Learning to live meditatively, is that an example of that?
Absolutely. One of my mantras for that is I say, “So what? Now what?” ‘So what’ means it’s not that significant and ‘now what’ is given the current reality that I’m in, what would I love to create, what would be ideal?
We were podcasting with Daniel Gutierrez, who’s working on a book called Radical Mindfulness. He’s spent time in the Obama administration and a number of other political spaces that he’s been an adviser and things like that. He’s been really successful. Also similar to you and I, has had challenges with dealing with his emotions and the lens and how he sees the world, etc. He talks about that moment of being in the car and somebody does cut you off or they do something and then you’re racing against them. He just says, “Either way, you can soften. In that moment, you get the opportunity to soften your eyes, take your foot off the gas. Just ease up, just ease off the gas. Ease off the pedal.” That feels very similar to what you’re describing. It’s not a crap reframe. It’s not ignoring reality, which is some other angry person just cut me off and flipped me the bird and whatever. It’s not that it didn’t happen and, “They’re sending me love. It’s just their way of giving me this New York sign for love.” That’s not what happened just then. Where you get to choose response versus reaction and what does response look like, that response moment is a meditative moment. It’s a contemplative moment. It’s a moment of an option for greater consciousness, greater access to something. My something is God, spirit, love. That’s what I want to access. You either see these things as assets. You can experience it as an asset or you can experience it as an asshole. When I’ve reacted, I know that my reaction is an asshole. It’s how I react in those moments.
When I do live talks, especially corporate kind of talks, I’ll run through a whole model of this and talk about self-leadership because we talk about this conceptually, they’ll say, “What do I do when somebody cuts me off in traffic? What should be my response?” I say, “There are a couple of different things you can do there. You can do the reframe.” This is about no right or wrong. This is about effective versus ineffective. It’s about productive versus unproductive. If you, doing the reframe, “This person cut me off and they liberated me from my speed,” if that’s effective for you, that’s fine. Every system is perfect for the result you’re getting. If you love your result, don’t change the system. If you want a different result, try a different system. You could do that. You can do the reframe.

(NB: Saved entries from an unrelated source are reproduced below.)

Lemma seat_op_effect op s x : seat_inv s x → ends (seat_exec op s) (seat_effect s x).
Proof.
  intros Hinv. destruct op as [id|id|e|r| |id codes|id b|px py|r]; cbn [seat_exec].
  - by apply add_device_effect.
  - by apply remove_device_effect.
  - destruct e.
    + by apply seat_key_effect.
    + by apply seat_touch_effect.
    + by apply seat_pointer_effect.
    + by split.
  - split; [|done]. by apply (seat_inv_reposition s).
  - split; [|done]. by apply (seat_inv_reposition s).
  - by apply set_key_state_effect.
  - by apply set_pointer_state_effect.
  - split; [|done]. by apply (seat_inv_reposition s).
  - split; [|done]. by apply (seat_inv_reposition s _ _ (ClearKeymap 0)).
Qed.

Lemma seat_reachable_inv s h :
  reachable seat_machine s h → seat_inv s (foldl hist_step hist0 h) ∧ key_protocol hist0 h.
Proof.
  revert s h. apply (reachable_invariant seat_machine).
  - intros s ->. split; [|done]. constructor; cbn; try done.
    + intros id. rewrite lookup_empty. split; [by intros ?%elem_of_empty|by intros [? ?]].
    + intros id c. split; [by intros ?%elem_of_empty|]. intros (d & Hd & _). by rewrite lookup_empty in Hd.
  - intros s h op _ [Hinv Hproto] _. destruct (seat_op_effect op s _ Hinv) as [H1 H2].
    cbn [m_exec seat_machine]. rewrite foldl_app. split; [done|]. by apply key_protocol_app.
Qed.

(** ** Properties *)

Definition seat_example_ops : list seat_op :=
  [OpSetInputRectangles [Rect (Pt 0 0) (Sz 1024 768)];
   OpAddDevice 1; OpAddDevice 2;
   OpDispatch (KeyEvent 1 key_down 30);
   OpDispatch (KeyEvent 1 key_down 30);
   OpDispatch (KeyEvent 3 key_down 31);
   OpDispatch (TouchEvent 2 [mkTouch touch_down (f32_of_int 5) (f32_of_int 6) f32_one]);
   OpDispatch (PointerEvent 1 1 (f32_of_int 10) (f32_of_int (-4)) f32_zero f32_zero);
   OpSetKeyState 1 [31; 32];
   OpDispatch (KeyEvent 1 key_up 31);
   OpAddDevice 3; OpDispatch (PointerEvent 3 4 f32_zero f32_zero f32_zero f32_zero);
   OpRemoveDevice 3].
Definition seat_example_run : Seat * list seat_obs :=
  default (new_seat, []) (run_ops seat_machine seat_example_ops new_seat []).
Lemma seat_example_reachable : reachable seat_machine seat_example_run.1 seat_example_run.2.
Proof. apply (run_ops_from_init seat_machine seat_example_ops new_seat); [done|]. by vm_compute. Qed.

(** C11. Whatever the callers do, the key events the seat lets through obey the
    key protocol: each comes from an announced device, a key goes down only
    when that device holds it up, repeats or goes up only when it is down, and
    a device that left or was resynchronised by [set_key_state] starts from
    the state that call says; the pressed keys the tracker stores for a device
    are exactly the ones its visible history leaves down. *)
Theorem seat_key_protocol s h :
  reachable seat_machine s h →
  key_protocol hist0 h ∧
  ∀ id c, (id, c) ∈ h_pressed (foldl hist_step hist0 h) ↔
    ∃ d, device_data s !! id = Some d ∧ c ∈ scan_codes d.
Proof. intros Hr. destruct (seat_reachable_inv s h Hr) as [[]]. done. Qed.

Lemma seat_key_protocol_witness :
  key_protocol hist0 seat_example_run.2 ∧ length seat_example_run.2 = 20%nat.
Proof. split; [exact (proj1 (seat_key_protocol _ _ seat_example_reachable))|by vm_compute]. Defined.

(** The seat's aggregates are those of its devices: the touch spots are all
    the devices' spots together, whatever left or joined, and are what the
    visualizer was last shown; and as long as [set_pointer_state] was not
    used, a button is reported pressed exactly when some device holds it, so
    the pointer events passed on carry that union. *)
Theorem seat_aggregates s h :
  reachable seat_machine s h →
  spots s ≡ₚ all_spots (device_data s) ∧
  h_shown (foldl hist_step hist0 h) = spots s ∧
  (h_clean (foldl hist_step hist0 h) = true →
    (∀ n, 0 ≤ n → Z.testbit (buttons s) n = true ↔
      ∃ id d, device_data s !! id = Some d ∧ Z.testbit (dev_buttons d) n = true) ∧
    ∀ id b rx ry x y, is_Some (device_data s !! id) →
      ∃ d cx cy, dev_buttons d = b ∧
        last (trace (dispatch (PointerEvent id b rx ry x y) s)) =
          Some (Dispatch (PointerEvent id (all_buttons (<[id := d]> (device_data s))) rx ry cx cy))).
Proof.
  intros Hr. destruct (seat_reachable_inv s h Hr) as [[_ _ Hs Hv Hb] _]. split; [done|]. split; [done|].
  intros Hc. specialize (Hb Hc). split; [intros n Hn; rewrite Hb; by apply all_buttons_bit|].
  intros id b rx ry x y [d Hl]. rewrite seat_pointer_run, Hl. cbn zeta.
  set (s' := button_change _ _ _ _). exists (mkDevice b (dev_spots d) (scan_codes d)), (cursor_x s'), (cursor_y s').
  split; [done|]. cbn [trace last]. do 3 f_equal. subst s'. unfold button_change, update_button_state.
  case_bool_decide as Hd; [|done]. change (buttons s = all_buttons (<[id := mkDevice b (dev_spots d) (scan_codes d)]> (device_data s))).
  rewrite Hb. symmetry. by eapply all_buttons_same.
Qed.

Lemma seat_aggregates_witness :
  spots seat_example_run.1 ≡ₚ all_spots (device_data seat_example_run.1) ∧
  h_clean (foldl hist_step hist0 seat_example_run.2) = true ∧ buttons seat_example_run.1 = 1.
Proof.
  split; [exact (proj1 (seat_aggregates _ _ seat_example_reachable))|]. by vm_compute.
Defined.

(** After a pointer event from a known device the cursor is at the nearest
    point of the outputs to where the motion aimed, and then at the nearest
    point of the confinement region to that; the listener and the dispatched
    event are told that position.  A motion that stays inside keeps its
    fraction of a pixel. *)
Theorem seat_cursor_confined s id d b rx ry x y :
  device_data s !! id = Some d →
  Forall rect_ok (region s) → Forall rect_ok (confined_region s) →
  let aim := raw_position rx ry s in
  point_ok aim → point_ok (confine (region s) aim) → subpixel_exact (confine_function s aim) →
  let r := dispatch (PointerEvent id b rx ry x y) s in
  ∃ mid,
    confines (region s) aim mid ∧ confines (confined_region s) mid (cursor_position (post r)) ∧
    (cursor_position (post r) = aim →
      cursor_x (post r) = f32_add (cursor_x s) rx ∧ cursor_y (post r) = f32_add (cursor_y s) ry) ∧
    head (trace r) = Some (CursorMovedTo (cursor_x (post r)) (cursor_y (post r))) ∧
    last (trace r) =
      Some (Dispatch (PointerEvent id (buttons (post r)) rx ry (cursor_x (post r)) (cursor_y (post r)))).
Proof.
  intros Hl Hr Hc aim Ha Hm He r. exists (confine (region s) aim).
  assert (cursor_x (post r) = cursor_x (moved rx ry s) ∧ cursor_y (post r) = cursor_y (moved rx ry s) ∧
    head (trace r) = Some (CursorMovedTo (cursor_x (post r)) (cursor_y (post r))) ∧
    last (trace r) =
      Some (Dispatch (PointerEvent id (buttons (post r)) rx ry (cursor_x (post r)) (cursor_y (post r)))))
    as (Ex & Ey & Eh & El).
  { subst r. rewrite seat_pointer_run, Hl. cbn zeta. cbn [post trace head last].
    unfold button_change. by destruct (update_button_state b d). }
  assert (cursor_position (post r) = confine_function s aim) as Ep.
  { etransitivity; [|exact (moved_position rx ry s He)]. unfold cursor_position. by rewrite Ex, Ey. }
  split; [by apply confine_spec|]. rewrite Ep. split; [by apply confine_spec|].
  split; [|done]. intros Hin. rewrite Ex, Ey. by apply moved_inside.
Qed.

The super enlightened Buddha level of this is to recognize when these things happen, when you have any heavy emotion, I won’t even call them negative emotions, but something that feels heavy, like a sadness or an anger or a depression or whatever it is, is to recognize that it is a thought. It almost seems too simple, not that you have to do anything with the thought, just to recognize that it is a thought. The way I do that is I call it my Britney Spears moment. When I get really pissed off about something, I’ll slow down for a second and I go, “Oops, I did it again.” What that means is, “There is a thought in my head, there is a little ping in my head and I’m believing it to be true.” I don’t have to do anything with it. All I have to do is say, “There is that thing. That’s that thing that I do sometimes. That thing can just hang out there. I don’t need to do anything with that thing.” It’s not the content of my thoughts that make me upset. It’s the fact that I’m just believing whatever the thought is in my head.

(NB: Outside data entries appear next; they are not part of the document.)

(** ** Properties *)
Definition disp_example_view : SceneView :=
  mkView [1; 2] (λ t p, if bool_decide (t = 1) then true else bool_decide (100 ≤ px p)) (λ t, Pt (t * 10) 0) (λ _, true).
Definition disp_example_pointer (a : pointer_action) (b at_x : Z) : MirEvent :=
  Pointer (mkPointer (mkHeader 4 0 0 []) a b (f32_of_int at_x) f32_zero f32_zero f32_zero f32_zero f32_zero).
Definition disp_example_ops : list disp_op :=
  [OpSurfaceAdded 1; OpSurfaceAdded 2; OpStart; OpSetFocus (Some 1);
   OpDispatch disp_example_view (Key (mkKey (mkHeader 3 0 0 []) key_down 65 30));
   OpDispatch disp_example_view (disp_example_pointer pointer_motion 0 5);
   OpDispatch disp_example_view (disp_example_pointer button_down 1 6);
   OpDispatch disp_example_view (disp_example_pointer pointer_motion 1 150);
   OpDispatch disp_example_view (disp_example_pointer button_up 0 150);
   OpDispatch disp_example_view (disp_example_pointer pointer_motion 0 160);
   OpSurfaceRemoved disp_example_view 1].
Definition disp_example_run : Dispatcher * list disp_obs :=
  default (new_dispatcher, []) (run_ops disp_machine disp_example_ops new_dispatcher []).
Lemma disp_example_reachable : reachable disp_machine disp_example_run.1 disp_example_run.2.
Proof. apply (run_ops_from_init disp_machine disp_example_ops new_dispatcher); [done|]. by vm_compute. Qed.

Our thoughts, they’re in our head, they’re from us. To not believe something we think is foreign. I’ve taught a lot of people about this. Yet at the same time when I hear my own thoughts, I think somehow, “That’s me. It’s got to be good.” The other piece of what we teach for creating our own piece is that we care for ourselves and love ourselves unconditionally. If you love yourself unconditionally and those thoughts come up, the conversation about the thoughts, about divorcing or knowing the difference between the thoughts and you, what does that look like in your head?
Here is the first thing I think about that. It really woke me up big time when it finally became apparent to me that I’m actually not normally thinking I’m being thought. The proof for that for me is that there is yet to be a time in my life, even as an adult doing this work where I’m a lot more evolved or enlightened or whatever other cool word, what I recognized was that there is yet to be a day in my life where I can wake up and say, “I’m not going to have any thoughts for the next hour. Universe, once I say that I’m ready to start thinking, then you can allow thoughts to happen.” It doesn’t happen. When I’m in that limbo between being asleep and being awake, the thoughts are already there. There’s no possible way that I’m controlling that. To me, thoughts are like spam emails. You can’t control spam being sent to you, but you can control what you do with the spam once it arrives. I don’t have to take responsibility for all my thoughts. I can unsubscribe and they’ll go into a separate folder and that’s fine. Some of them will stop and that’s fine too, but they’ll come back again because somebody will sign me up for a Viagra-based newsletter and I’ll start getting them again. It’s fine. It really is recognizing like, “Just because a thought is in my head, it doesn’t make it mine.” Just because a thought is in your head doesn’t make it yours. Just because a thought is in your head, it doesn’t make it true. The more you think about something, does not make it more true. The more you think about something, the more you think about something. That’s it.
Those thoughts control us from the point of waking. I’d say it’s through the point of waking because it definitely is a round-the-clock thing. We don’t stop thinking even when we’re sleeping, we’re just not aware of what’s going on; getting control of that. I’m a recovering control freak. On the one hand I go, “I want to try to control my thoughts,” but really I just want to see them for what they really are. I think that’s what’s beautiful about what you just shared, is that it’s a seeing reality. It’s not an ignoring reality by trying to pretend what’s real isn’t real. It’s real. I’m thinking that. I love that example. I’ve not heard that one before, so I’m going to borrow that with pride and give you full credit.
It probably isn’t mine anyways. I haven’t had original thought my whole life.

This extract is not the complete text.